Lemma quiz_request_run (st : store) (randbelow : nat -> nat)
      (previous : list Z) (c : Z) :
  (forall n, (0 < n)%nat -> (randbelow n < n)%nat) ->
  let candidates := quiz_candidates previous c st in
  (candidates = []
   /\ serve (get_questions_for_quiz randbelow (quiz_request previous c)) st
      = (not_found, st))
  \/ (exists q, In q candidates
        /\ serve (get_questions_for_quiz randbelow (quiz_request previous c)) st
           = (ok (quiz_answer q), st)).
Proof.
  intros Hrng candidates. unfold serve.
  rewrite (get_questions_for_quiz_run st randbelow (quiz_request previous c)
             _ [("id", JNum c)] previous c eq_refl eq_refl eq_refl eq_refl).
  cbv zeta. fold candidates.
  destruct (len candidates =? 0) eqn:E.
  - left. split; [now apply len_0_iff_nil | reflexivity].
  - right.
    assert (Hlt : (randbelow (List.length candidates) < List.length candidates)%nat).
    { apply Hrng. apply Z.eqb_neq in E. unfold len in E. lia. }
    apply nth_error_Some in Hlt.
    destruct (nth_error candidates (randbelow (List.length candidates))) as [q|] eqn:Hq;
      [|contradiction].
    exists q. split; [|reflexivity]. eapply nth_error_In, Hq.
Qed.

(** When the quiz answers with a question and the client asks again with
    that question's id added to the previous ones, one candidate less is
    left: the next answer is another candidate of the first request, or
    404 when the first answer was the only one. *)
Theorem quiz_feedback_removes_the_answer
        (st : store) (randbelow randbelow' : nat -> nat)
        (previous : list Z) (c : Z) (q : Question.t) :
  NoDup (map Question.id (questions st)) ->
  (forall n, (0 < n)%nat -> (randbelow n < n)%nat) ->
  (forall n, (0 < n)%nat -> (randbelow' n < n)%nat) ->
  answer_to (POST_quizzes randbelow (quiz_request previous c)) st = ok (quiz_answer q) ->
  let candidates := quiz_candidates previous c st in
  let previous' := (previous ++ [Question.id q])%list in
  let next := answer_to (POST_quizzes randbelow' (quiz_request previous' c)) st in
  In q candidates
  /\ len (quiz_candidates previous' c st) = len candidates - 1
  /\ ((candidates = [q] /\ next = not_found)
      \/ (exists q', next = ok (quiz_answer q') /\ In q' candidates /\ q' <> q)).
Proof.
  intros Hnd Hrng Hrng' Hanswer candidates previous' next.
  assert (Hq : In q candidates).
  { unfold answer_to in Hanswer. simpl view_function in Hanswer.
    destruct (quiz_request_run st randbelow previous c Hrng) as [[_ E]|(q0 & Hq0 & E)];
      rewrite E in Hanswer; simpl in Hanswer; [discriminate|].
    assert (Hf : Question.format q0 = Question.format q)
      by (unfold ok, quiz_answer in Hanswer; congruence).
    apply format_inj in Hf. now subst. }
  assert (Hids : NoDup (map Question.id candidates))
    by (apply NoDup_map_filter; exact Hnd).
  assert (Hone : filter (fun r => Question.id r =? Question.id q) candidates = [q])
    by (apply (filter_key_unique Question.id); auto).
  assert (Hnext : quiz_candidates previous' c st
                  = filter (fun r => negb (Question.id r =? Question.id q)) candidates)
    by apply quiz_candidates_after.
  split; [exact Hq|]. split.
  - rewrite Hnext. unfold len.
    pose proof (filter_lengths (fun r => Question.id r =? Question.id q) candidates) as Hl.
    rewrite Hone in Hl. simpl in Hl. lia.
  - unfold next, answer_to. simpl view_function.
    destruct (quiz_request_run st randbelow' previous' c Hrng') as [[E Hs]|(q' & Hq' & Hs)];
      rewrite Hs; simpl.
    + left. split; [|reflexivity].
      pose proof (filter_lengths (fun r => Question.id r =? Question.id q) candidates) as Hl.
      rewrite Hone in Hl. rewrite Hnext in E. rewrite E in Hl. simpl in Hl.
      destruct candidates as [|x [|y l]]; simpl in Hl; try lia.
      destruct Hq as [->|[]]. reflexivity.
    + right. exists q'. split; [reflexivity|].
      rewrite Hnext in Hq'. apply filter_In in Hq'. destruct Hq' as [Hin Hne].
      split; [exact Hin|]. intros ->. rewrite Z.eqb_refl in Hne. discriminate.
Qed.

(** A quiz request whose body is an object without a [quiz_category], or
    with one that is not an object or has no [id], is answered with 422. *)
Theorem quiz_without_category_is_unprocessable
        (st : store) (randbelow : nat -> nat) (request : Request) (o : dict) :
  get_json request = JObj o ->
  (forall qc, dict_lookup "quiz_category" o = Some (JObj qc) ->
              dict_lookup "id" qc = None) ->
  serve (get_questions_for_quiz randbelow request) st = (unprocessable, st).
Proof.
  intros Hb H. run_view. rewrite Hb. cbn beta iota.
  destruct (dict_lookup "quiz_category" o) as [v|]; [|reflexivity].
  destruct v; try reflexivity.
  now rewrite (H o0 eq_refl).
Qed.

(** ** The mapping of the categories, entry by entry *)

Lemma dict_set_new (k : string) (v : json) (d : dict) :
  dict_lookup k d = None -> dict_set k v d = (d ++ [(k, v)])%list.
Proof.
  induction d as [|[k' v'] d IH]; simpl; [reflexivity|].
  destruct (String.eqb k k'); [discriminate|].
  intros H. now rewrite IH.
Qed.

Lemma dict_lookup_app_new (k k' : string) (v : json) (d : dict) :
  dict_lookup k d = None -> k <> k' -> dict_lookup k (d ++ [(k', v)])%list = None.
Proof.
  intros H Hne. induction d as [|[k2 v2] d IH]; simpl in *.
  - apply String.eqb_neq in Hne. now rewrite Hne.
  - destruct (String.eqb k k2); [discriminate | now apply IH].
Qed.

Lemma categories_dict_entries (l : list Category.t) (d : dict) :
  NoDup (map Category.id l) ->
  (forall c, In c l -> dict_lookup (str (Category.id c)) d = None) ->
  fold_left add_category l d = (d ++ map category_entry l)%list.
Proof.
  revert d. induction l as [|c l IH]; intros d Hnd Hd; simpl.
  - now rewrite app_nil_r.
  - inversion Hnd as [|? ? Hc Hl]; subst.
    unfold add_category at 2. rewrite dict_set_new by (apply Hd; now left).
    rewrite IH.
    + now rewrite <- app_assoc.
    + exact Hl.
    + intros c' Hc'. apply dict_lookup_app_new; [apply Hd; now right|].
      intros E. apply str_inj in E. apply Hc. rewrite <- E. now apply in_map.
Qed.

(** With unique ids the mapping of the categories has one entry for each
    category, in the order of the ids for GET /categories and in table
    order for GET /questions. *)
Theorem categories_mapping_has_one_entry_each (st : store) :
  NoDup (map Category.id (categories st)) ->
  categories_dict (categories st) = map category_entry (categories st)
  /\ (categories st <> [] ->
      response_field (answer_to GET_categories st) "categories"
      = Some (JObj (map category_entry (order_by Category.id (categories st)))))
  /\ (forall request page,
       answer_to (GET_questions request) st = ok (questions_page page st) ->
       response_field (answer_to (GET_questions request) st) "categories"
       = Some (JObj (map category_entry (categories st)))).
Proof.
  intros Hnd.
  assert (E : forall l, NoDup (map Category.id l) ->
                        categories_dict l = map category_entry l).
  { intros l Hl. unfold categories_dict.
    now rewrite categories_dict_entries by (auto; intros; reflexivity). }
  split; [now apply E|]. split.
  - intros Hne. unfold answer_to. run_view.
    rewrite len_0_false by now rewrite order_by_nil.
    cbn [fst]. unfold response_field. simpl. rewrite E; [reflexivity|].
    apply (Permutation_NoDup (l := map Category.id (categories st))); [|exact Hnd].
    apply Permutation_map, Permutation_sym, order_by_perm.
  - intros request page H. rewrite H. unfold response_field, ok, questions_page.
    simpl. now rewrite (E _ Hnd).
Qed.

(** ** The quiz across requests and views *)

Lemma quiz_candidates_In (previous : list Z) (c : Z) (st : store) (q : Question.t) :
  In q (quiz_candidates previous c st)
  <-> In q (questions st) /\ ~ In (Question.id q) previous
      /\ (c = 0 \/ Question.category q = JNum c).
Proof.
  unfold quiz_candidates.
  rewrite filter_In, andb_true_iff, negb_true_iff, orb_true_iff,
    existsb_eqb_In, Z.eqb_eq, same_scalar_num. tauto.
Qed.

Lemma quiz_request_outcome (st : store) (randbelow : nat -> nat)
      (previous : list Z) (c : Z) :
  let candidates := quiz_candidates previous c st in
  let served := serve (get_questions_for_quiz randbelow (quiz_request previous c)) st in
  (candidates = [] /\ served = (not_found, st))
  \/ (exists q, In q candidates /\ served = (ok (quiz_answer q), st))
  \/ (candidates <> [] /\ served = (unprocessable, st)).
Proof.
  intros candidates served. unfold served, serve.
  rewrite (get_questions_for_quiz_run st randbelow (quiz_request previous c)
             _ [("id", JNum c)] previous c eq_refl eq_refl eq_refl eq_refl).
  cbv zeta. fold candidates.
  destruct (len candidates =? 0) eqn:E.
  - left. split; [now apply len_0_iff_nil | reflexivity].
  - right.
    assert (Hne : candidates <> []).
    { intros Hnil. apply len_0_iff_nil in Hnil. congruence. }
    destruct (nth_error candidates (randbelow (List.length candidates))) as [q|] eqn:Hq.
    + left. exists q. split; [eapply nth_error_In, Hq | reflexivity].
    + right. split; [exact Hne | reflexivity].
Qed.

# TRY IT:
A word-for-word copy of the lines above from the one with "order for GET /questions. *)" through the one with "(** ** The quiz across requests and views *)", inclusive, is the only output wanted.

# OUTPUT:
    order for GET /questions. *)
Theorem categories_mapping_has_one_entry_each (st : store) :
  NoDup (map Category.id (categories st)) ->
  categories_dict (categories st) = map category_entry (categories st)
  /\ (categories st <> [] ->
      response_field (answer_to GET_categories st) "categories"
      = Some (JObj (map category_entry (order_by Category.id (categories st)))))
  /\ (forall request page,
       answer_to (GET_questions request) st = ok (questions_page page st) ->
       response_field (answer_to (GET_questions request) st) "categories"
       = Some (JObj (map category_entry (categories st)))).
Proof.
  intros Hnd.
  assert (E : forall l, NoDup (map Category.id l) ->
                        categories_dict l = map category_entry l).
  { intros l Hl. unfold categories_dict.
    now rewrite categories_dict_entries by (auto; intros; reflexivity). }
  split; [now apply E|]. split.
  - intros Hne. unfold answer_to. run_view.
    rewrite len_0_false by now rewrite order_by_nil.
    cbn [fst]. unfold response_field. simpl. rewrite E; [reflexivity|].
    apply (Permutation_NoDup (l := map Category.id (categories st))); [|exact Hnd].
    apply Permutation_map, Permutation_sym, order_by_perm.
  - intros request page H. rewrite H. unfold response_field, ok, questions_page.
    simpl. now rewrite (E _ Hnd).
Qed.

(** ** The quiz across requests and views *)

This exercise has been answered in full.